‘Trooping the Colour’: Meghan Markle Switches up the Seating Arrangements. What Does This Mean?
It’s the annual Trooping the Colour! A time for fanfare, parades, and royal appearances. The parade is a celebration of the Queen’s birthday. Though her birthday was actually over Easter weekend, the Trooping the Colour is how the United Kingdom has celebrated their rulers’ birthdays for over 260 years.
This year was Meghan Markle’s second Trouping the Colour and Prince Louis’ first. But outside of Prince William and Kate Middleton’s baby’s appearance at the event, something else has changed since last year. The seating arrangement.
What changed about the seating arrangement?
Last year was Markle’s first time at the event. During her debut, she and her husband, Prince Harry rode in their own carriage through the parade.
When William was younger, he used to also ride in a carriage through the parade. But now, both he and Prince Charles have to ride horses, wearing their full military regalia, as do Princess Anne, Prince Andrew and Prince Edward.
The Queen also used to ride a horse through the parade, but as she got older, she started to ride in a carriage.
This year, Kate Middleton and Camilla, Duchess of Cornwall, joined Harry and Markle’s carriage.
The Duchess of Cambridge and Camilla rode facing forward while Meghan and Harry sat opposite them.
What is Trooping the Colour?
If you are new to following the Royals, then you may not know exactly what Trooping the Colour is. It’s a military parade that goes back to the 17th century.
In the parade, over 1,4000 soldiers, 200 horses, and 400 musicians come together to walk through the streets. It is one of the largest military showcases in the world.

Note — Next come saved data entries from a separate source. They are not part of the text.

(** * Seating allocation engine: conflict graph, room allocation, seat placement

    A shallow embedding of [conflict_graph.py], [room_assignment.py] and
    [seat_layout.py], and the properties of the three stages.

    Conventions of the embedding:
    - a Python [dict] (and [defaultdict]) whose iteration order is observed is
      a list of key/value pairs in insertion order; one that is only looked
      up by key is a [gmap];
    - a Python [set] is a [gset];
    - Python integers are [Z]; counters that start at 0 and only grow are [nat];
    - a [raise] is a [Raised] outcome. *)

From stdpp Require Import base gmap strings list fin_maps fin_sets.
From Stdlib Require Import ZArith Lia.

Open Scope string_scope.
Open Scope list_scope.
Open Scope Z_scope.
Open Scope nat_scope.

(* ===================================================================== *)
(** * Python containers and builtins *)
(* ===================================================================== *)

Module Py.

Section dict.
Context {K V : Type} `{EqDecision K}.

  (** [d.get(k)] / [k in d] on an insertion-ordered dict. *)
Fixpoint dict_get (k : K) (d : list (K * V)) : option V :=
    match d with
    | [] => None
    | (k', v) :: d' => if decide (k' = k) then Some v else dict_get k d'
    end.

  (** [d[k] = v]: overwrite in place, or append a new key at the end. *)
Fixpoint dict_set (k : K) (v : V) (d : list (K * V)) : list (K * V) :=
    match d with
    | [] => [(k, v)]
    | (k', v') :: d' =>
        if decide (k' = k) then (k', v) :: d' else (k', v') :: dict_set k v d'
    end.

Definition dict_has (k : K) (d : list (K * V)) : bool :=
    bool_decide (is_Some (dict_get k d)).
End dict.

Section defaultdict.
Context {K A : Type} `{EqDecision K}.

  (** [d[k]] on a [defaultdict(list)] read: the stored list, or [[]]. *)
Definition dd_get (k : K) (d : list (K * list A)) : list A :=
    default [] (dict_get k d).

  (** [d[k].extend(xs)] on a [defaultdict(list)]: a missing key is created. *)
Definition dd_extend (k : K) (xs : list A) (d : list (K * list A))
    : list (K * list A) :=
    dict_set k (dd_get k d ++ xs) d.

  (** [d[k].append(x)]. *)
Definition dd_append (k : K) (x : A) (d : list (K * list A))
    : list (K * list A) :=
    dd_extend k [x] d.
End defaultdict.

(** [range(n)]. *)
Definition range (n : Z) : list Z := Z.of_nat <$> seq 0 (Z.to_nat n).

(** [range(start, stop, 2)]. *)
Definition range2 (start stop : Z) : list Z :=
  (λ k : nat, (start + 2 * Z.of_nat k)%Z) <$> seq 0 (Z.to_nat ((stop - start + 1) / 2)).

(** [max(xs, key=...)]: the first element whose key is maximal;
    [gt a b] is [key(a) > key(b)]. *)
Definition max_by {A} (gt : A → A → bool) (xs : list A) : option A :=
  match xs with
  | [] => None
  | x :: xs' => Some (foldl (λ best y, if gt y best then y else best) x xs')
  end.

(** [sorted(xs, key=key, reverse=True)]: stable, descending by key. *)
Fixpoint insert_desc {A} (key : A → Z) (x : A) (l : list A) : list A :=
  match l with
  | [] => [x]
  | y :: l' => if (key y <=? key x)%Z then x :: y :: l' else y :: insert_desc key x l'
  end.

Definition sorted_desc {A} (key : A → Z) (l : list A) : list A :=
  foldr (insert_desc key) [] l.

(** [int(s)] for a [str] of ASCII characters, or [None] where it raises
    [ValueError]: optional whitespace at both ends, an optional sign
    directly before the digits, and decimal digits with single underscores
    between them.  (Python also takes Unicode digits and spaces, which an
    ASCII string does not hold, and an interpreter may refuse more than
    [sys.get_int_max_str_digits()] digits; no such limit is set here.) *)
Definition is_space (c : Ascii.ascii) : bool :=
  bool_decide (Ascii.nat_of_ascii c ∈ [9; 10; 11; 12; 13; 32]).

The guards who participate in the parade are from the Household Division, which is one of the oldest sections of the British Army. These guards are essentially the Queen’s personal bodyguards or troops. They have been a part of the army since 1660 when the English Civil War ended.
What are the colours?
Trooping the Colours might sound like a funny term, but the colours are essentially just the flags that represent the different sections of the British Army.
These flags differ so that soldiers can quickly identify their unit during battle. To train soldiers to know which color represented their regimen, officers would march in front of the troops, waving their flags.
Are all of the flags trooped?
Trooping all of the flags would take much too long so each year at Trooping the Colour, a different sector of the army’s flags are trooped.
What happens during the celebration?
The parade begins when the Queen leaves Buckingham Palace in her carriage. Up until 1987, she used to ride side-saddled on a horse, dressed in the colors that were being trooped. After 1987, she opted to ride in a carriage.
After leaving Buckingham Palace, she will ride down the mall towards Horse Guards Parade at Whitehall. Once there, she will be greeted by the soldiers and inspect the troops.
After that, the colours will be carried down and shown to the soldiers. The Queen will then lead the troops back to Buckingham Palace for another salute.
At the conclusion of the parade, the Queen is joined by the other members of the royal family on the balcony of Buckingham Palace.